Affaires étrangères et sécurité nationale — Un officier des renseignements français, en poste sous couverture diplomatique à Bamako, a été condamné à deux décennies de prison par la justice malienne pour son implication présumée dans une atteinte à la sûreté de l’État.
Ce vendredi, le tribunal malien a rendu son verdict : vingt ans de détention pour un agent français, détenu depuis près d’un an dans la capitale malienne. Paris a immédiatement réagi en qualifiant les accusations portées contre lui de « dépourvues de tout fondement ».
L’individu, identifié comme Yann V., a été interpellé en août 2025 lors d’une opération conjointe menée par les services de renseignement maliens. Officiellement affecté à l’ambassade de France à Bamako, il était alors en compagnie de plusieurs militaires des Forces armées maliennes (FAMa), tous radiés depuis et toujours en attente de jugement. Ces derniers sont accusés d’avoir participé à un réseau d’espionnage visant à déstabiliser les institutions en place, dans le cadre d’un complot présumé visant à organiser un coup d’État.

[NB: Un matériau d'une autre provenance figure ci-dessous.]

Lemma leave_end_keeps self all F :
  bshows all (omap row F) self →
  (∀ e, e ∈ F → below UserKey.cmp (BackwardUserIterator.key_range self).2 (ukey e) = true) → leave_end self = ok self.
Proof.
  intros Hsh Hne. unfold leave_end. destruct (BackwardUserIterator.key_range self).2 as [b|b|] eqn:Hb; [done| |done].
  destruct (omap row F) as [|[k v] out] eqn:E; [by rewrite Hsh|].
  unfold BackwardUserIterator.key. rewrite (bshows_valid _ _ _ _ _ Hsh). cbn [mbind outcome_bind rassert].
  destruct Hsh as (-> & _). rewrite bool_decide_eq_false_2; [done|]. intros Hk.
  assert ((k, v) ∈ omap row F) as (e & He & Hr)%list_elem_of_omap by (rewrite E; by left).
  destruct e as [k' [v'|]]; [|done]. injection Hr as -> ->. specialize (Hne _ He). simpl in Hne.
  by rewrite Hk, (cmp_ltb_lt UserKey.cmp), (cmp_refl UserKey.cmp) in Hne.
Qed.

Lemma leave_end_ok self all sk :
  match (BackwardUserIterator.key_range self).2 with Included b | Excluded b => UserKey.cmp sk b ≠ Gt | Unbounded => True end →
  sorted DirectionEnum.Backward all → length all < fuel →
  bshows all (rows_back self (λ u, cmp_leb UserKey.cmp u sk) all) self →
  runs faults (leave_end self)
    (λ self', same_query self self' ∧
       bshows all (rows_back self (λ u, cmp_leb UserKey.cmp u sk && below UserKey.cmp (BackwardUserIterator.key_range self).2 u) all) self')
    (same_query self).
Proof.
  intros Hle Hs Hf Hsh. unfold rows_back in *.
  pose proof (sorted_filter _ (λ e, cmp_leb UserKey.cmp (ukey e) sk && admits self (ukey e) = true) _ (latest_sorted (seen self) _ Hs)) as Hsort.
  fold (back_chosen self (λ u, cmp_leb UserKey.cmp u sk && below UserKey.cmp (BackwardUserIterator.key_range self).2 u) all).
  fold (back_chosen self (λ u, cmp_leb UserKey.cmp u sk) all) in Hsh, Hsort. rewrite back_chosen_and.
  assert (∀ e, e ∈ back_chosen self (λ u, cmp_leb UserKey.cmp u sk) all → UserKey.cmp (ukey e) sk ≠ Gt) as Hge.
  { by intros e [[H%(cmp_leb_le UserKey.cmp) _]%andb_true_iff _]%list_elem_of_filter. }
  destruct (back_chosen _ _ all) as [|x F].
  { rewrite (leave_end_keeps self all []); [by apply runs_ok|done|by intros e ?%elem_of_nil]. }
  apply StronglySorted_cons in Hsort as [Hx Hsort]. rewrite Forall_forall in Hx.
  assert (∀ e, e ∈ F → below UserKey.cmp (BackwardUserIterator.key_range self).2 (ukey e) = true) as HF.
  { intros e He. specialize (Hx e He). specialize (Hge x ltac:(by left)).
    destruct (BackwardUserIterator.key_range self).2 as [b|b|]; simpl; [| |done].
    - apply (cmp_leb_le UserKey.cmp). apply (cmp_le_trans UserKey.cmp _ (ukey x)); [by rewrite Hx|by apply (cmp_le_trans UserKey.cmp _ sk)].
    - apply (cmp_ltb_lt UserKey.cmp). apply (cmp_lt_le_trans UserKey.cmp _ (ukey x)); [done|by apply (cmp_le_trans UserKey.cmp _ sk)]. }
  destruct (below UserKey.cmp (BackwardUserIterator.key_range self).2 (ukey x)) eqn:Hbx.
  { assert (∀ e, e ∈ x :: F → below UserKey.cmp (BackwardUserIterator.key_range self).2 (ukey e) = true) as HF'
      by (intros e [->|He]%elem_of_cons; auto).
    rewrite (leave_end_keeps self all (x :: F)) by done. apply runs_ok. split; [done|]. by rewrite filter_all. }
  rewrite filter_cons_False by congruence. rewrite filter_all by done.
  destruct x as [k [v|]]; [|rewrite (leave_end_keeps self all F) by done; by apply runs_ok].
  unfold leave_end. specialize (Hge _ ltac:(by left)).
  destruct (BackwardUserIterator.key_range self).2 as [b|b|] eqn:Hb; [|  |done]; simpl in Hbx.
  { assert (cmp_leb UserKey.cmp (FullKey.user_key k) b = true) as Hc; [|congruence].
    apply (cmp_leb_le UserKey.cmp), (cmp_le_trans UserKey.cmp _ sk); done. }
  unfold BackwardUserIterator.key. rewrite (bshows_valid _ _ _ _ _ Hsh). cbn [mbind outcome_bind rassert].
  pose proof Hsh as (-> & _). rewrite bool_decide_eq_true_2; [by apply (back_next_ok self all k v)|].
  pose proof (cmp_le_trans UserKey.cmp _ _ _ Hge Hle) as [Hlt|Heq]%(cmp_le_cases UserKey.cmp); [|done].
  apply (cmp_ltb_lt UserKey.cmp) in Hlt. simpl in Hlt. congruence.
Qed.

Un procès mené dans la plus grande discrétion
La procédure judiciaire s’est déroulée à huis clos, devant la chambre criminelle spécialisée dans la lutte contre le terrorisme. Le verdict a été prononcé ce vendredi, assorti d’une peine complémentaire de vingt ans d’interdiction de séjour au Mali et d’une amende de 5 400 euros.
Les autorités françaises, par la voix de leur ministère des Affaires étrangères, ont vivement réagi à cette décision. Elles ont réaffirmé leur position : « Les allégations portées contre notre compatriote sont infondées et ne reposent sur aucune preuve tangible. »
Un contexte de tensions accrues entre Bamako et Paris
Cette affaire survient dans un climat de relations particulièrement tendues entre le Mali et la France. Depuis le renversement des autorités en place, la junte au pouvoir à Bamako a rompu avec plusieurs partenaires traditionnels, accusant notamment Paris de vouloir déstabiliser le pays. La présence d’un agent français sous statut diplomatique dans cette situation illustre la complexité des enjeux sécuritaires et politiques actuels.